According to the Calamos Vice President and Team head, Shawn Park, “Many products generate meaningful yield but they must reach for it in lower quality credit, often overlapping with allocations specific to high yield and bank loans. There is also a heavy dose of securitized overlap.” Furthermore, he added that “While securitized products provide a yield advantage over investment grade quality, over diversifying in assets class is not recommended.” Besides, bank loan funds, which are also known as the floating rate funds have applied now due to the rising LIBOR. The park reminds advisors that are the types of funds arrived from volatility and potential for larger drawdowns. The bank loans are highly correlated to the credit spread cycle and the credit risk is the primary risk to the bank loans.

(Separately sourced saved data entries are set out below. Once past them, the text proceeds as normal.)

(* ===== verification/DeliveryInv.v ===== *)
(** * What a delivery does to the base chain

    Each instruction of a delivery, run on a ledger where the buffer is in the state the preparation
    leaves it in: initialization, growth, writes in any order, and closing. *)
From stdpp Require Import strings.
From S2P Require Import Prelude Constants Crypto Receipt Slashing Accounts Evidence Runtime Processor Solvency Payouts Court Chunks Committor RpcClient RpcInv Delivery.

Lemma prog_bind_run {A B : Type} (m : prog A) (f : A -> prog B) L a L1 : m L = Ok (a, L1) -> (m ≫= f) L = f a L1.
Proof. intros H. unfold mbind, prog_bind. by rewrite H. Qed.

Lemma lift_run {A B : Type} (r : result ProgramError A) (f : A -> prog B) L a : r = Ok a -> (lift r ≫= f) L = f a L.
Proof. intros ->. done. Qed.

Lemma lift_err {A B : Type} (r : result ProgramError A) (f : A -> prog B) L e : r = Err e -> (lift r ≫= f) L = Err e.
Proof. intros ->. done. Qed.

(** ** Batches *)

Lemma map_panic_run {A B : Type} (f : A -> may_panic B) (g : A -> B) l : (forall a, a ∈ l -> f a = Ok (g a)) ->
  map_panic f l = Ok (map g l).
Proof.
  induction l as [|a l IH]; intros Hf; [done|]. cbn [map_panic map]. rewrite Hf by set_solver. cbn [mbind result_bind].
  rewrite IH by set_solver. done.
Qed.

Lemma concat_batches {A : Type} turns size (l : list A) : (0 < size)%nat -> (length l <= turns)%nat -> concat (batches turns size l) = l.
Proof.
  intros Hs. revert l. induction turns as [|turns IH]; intros l Hl; [by destruct l; [|cbn in Hl; lia]|].
  destruct l as [|x l]; [done|]. cbn [batches concat]. rewrite IH; [apply take_drop|]. rewrite length_drop. cbn in *. lia.
Qed.

Lemma concat_parallel txs : concat (parallel txs) = txs.
Proof. apply concat_batches; [|done]. unfold MAX_PARALLEL_BUFFER_SENDS. lia. Qed.

(** ** The parties of a delivery *)

Record parties `{R : Runtime} (authority pubkey : bytes) (commit_id : Z) (kc kb : bytes) (bc bb : byte) : Prop := {
  pa_chunks : find_program_address (prefix_seeds CHUNKS_SEED authority pubkey (le_bytes 8 commit_id)) committor_id = Some (kc, bc);
  pa_buffer : find_program_address (prefix_seeds BUFFER_SEED authority pubkey (le_bytes 8 commit_id)) committor_id = Some (kb, bb);
  pa_distinct : kc <> kb;
  pa_authority : authority <> kc /\ authority <> kb;
  pa_pubkey : length pubkey = 32%nat;
  pa_commit_id : is_u64 commit_id;
}.

Section delivery_inv.
Context `{C : Crypto} `{R : Runtime} `{RL : !RuntimeLaws R} `{Rz : Resize} `{RZ : !ResizeLaws Rz}.
Context `{BC : !Borsh Chunks} `{BI : !Borsh CommittorInstruction} `{BL : !BorshLaws BC BI}.
Context (authority pubkey : bytes) (commit_id : Z) (kc kb : bytes) (bc bb : byte).
Context (Hp : parties authority pubkey commit_id kc kb bc bb).
Implicit Types (L : ledger) (ch : Chunks) (data buffer : bytes).

Lemma chunks_pda_run : prefix_pda CHUNKS_SEED authority pubkey (le_bytes 8 commit_id) = Ok (kc, bc).
Proof. unfold prefix_pda. by rewrite (pa_chunks _ _ _ _ _ _ _ Hp). Qed.
Lemma buffer_pda_run : prefix_pda BUFFER_SEED authority pubkey (le_bytes 8 commit_id) = Ok (kb, bb).
Proof. unfold prefix_pda. by rewrite (pa_buffer _ _ _ _ _ _ _ Hp). Qed.

Lemma verified_chunks s s' :
  verified_seeds_and_pda CHUNKS_SEED (MkInfo authority s) pubkey (MkInfo kc s') (le_bytes 8 commit_id) bc =
  Ok (prefix_seeds_with_bump CHUNKS_SEED authority pubkey (le_bytes 8 commit_id) bc).
Proof.
  destruct (find_create _ _ _ _ (pa_chunks _ _ _ _ _ _ _ Hp)) as [Hc _].
  unfold verified_seeds_and_pda, try_prefix_pda_with_bump, assert_keys_equal, prefix_seeds_with_bump. cbn [ai_key].
  change (prefix_seeds CHUNKS_SEED authority pubkey (le_bytes 8 commit_id) ++ [[bc]])
    with [committor_id; CHUNKS_SEED; authority; pubkey; le_bytes 8 commit_id; [bc]] in Hc.
  rewrite Hc. cbn. by rewrite bool_decide_true.
Qed.

Lemma verified_buffer s s' :
  verified_seeds_and_pda BUFFER_SEED (MkInfo authority s) pubkey (MkInfo kb s') (le_bytes 8 commit_id) bb =
  Ok (prefix_seeds_with_bump BUFFER_SEED authority pubkey (le_bytes 8 commit_id) bb).
Proof.
  destruct (find_create _ _ _ _ (pa_buffer _ _ _ _ _ _ _ Hp)) as [Hc _].
  unfold verified_seeds_and_pda, try_prefix_pda_with_bump, assert_keys_equal, prefix_seeds_with_bump. cbn [ai_key].
  change (prefix_seeds BUFFER_SEED authority pubkey (le_bytes 8 commit_id) ++ [[bb]])
    with [committor_id; BUFFER_SEED; authority; pubkey; le_bytes 8 commit_id; [bb]] in Hc.
  rewrite Hc. cbn. by rewrite bool_decide_true.
Qed.

Lemma verified_both s s' s'' :
  verify_seeds_and_pdas (MkInfo authority s) (MkInfo kc s') (MkInfo kb s'') pubkey commit_id bc bb = Ok tt.
Proof. unfold verify_seeds_and_pdas. cbv zeta. rewrite verified_chunks. cbn. by rewrite verified_buffer. Qed.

In addition to this, there are market trends that are based on the current market conditions and constitute the judgment. These factors include estimates, forecasts, and statements of financial market and opinions that are subject to change without notice. The views and the strategies described may not the suitable for all the investors. For the reference to specific securities, assets classes, and financial markets all are for illustrative purpose only. These are not resulted to be and should not be included as recommendations and suggestions. The main risks of investing in the market neutral income fund involve around the equity securities risks, which consist of market price declining in general and convertible securities. The risks consisting of the potential for a decline in value during the period of rising interest rates and the risk of the borrower to miss payment synthetic convertible instruments risk, covered call writing risk, short sale risk, credit risk, liquidity risk, and many others.
The current performance date which represents the past performance displays no guarantee of future results. The current performance may be lower or higher than the performance quoted. The principal value and return of an investment will fluctuate so that the sales and the shares may be worth more or less than their original price when redeemed. The performance reflected at the NAV which does not include the fund’s maximum front-end sales but had been included in the fund’s return.
The Morningstar market neutral category reflects the investment attempt to eliminate the risks of the market by holding half of the assets in long positions in stocks and the remaining half in short positions. It represents the fund that invests primarily in floating rate bank loans instead of bonds. So, in exchange for their credit risk, they are offering high-interest payments that generally float above a common short-term benchmark. Thus, before investing into any bonds and shares, you need to carefully consider the fund’s investment objective risks, expenses, and charges.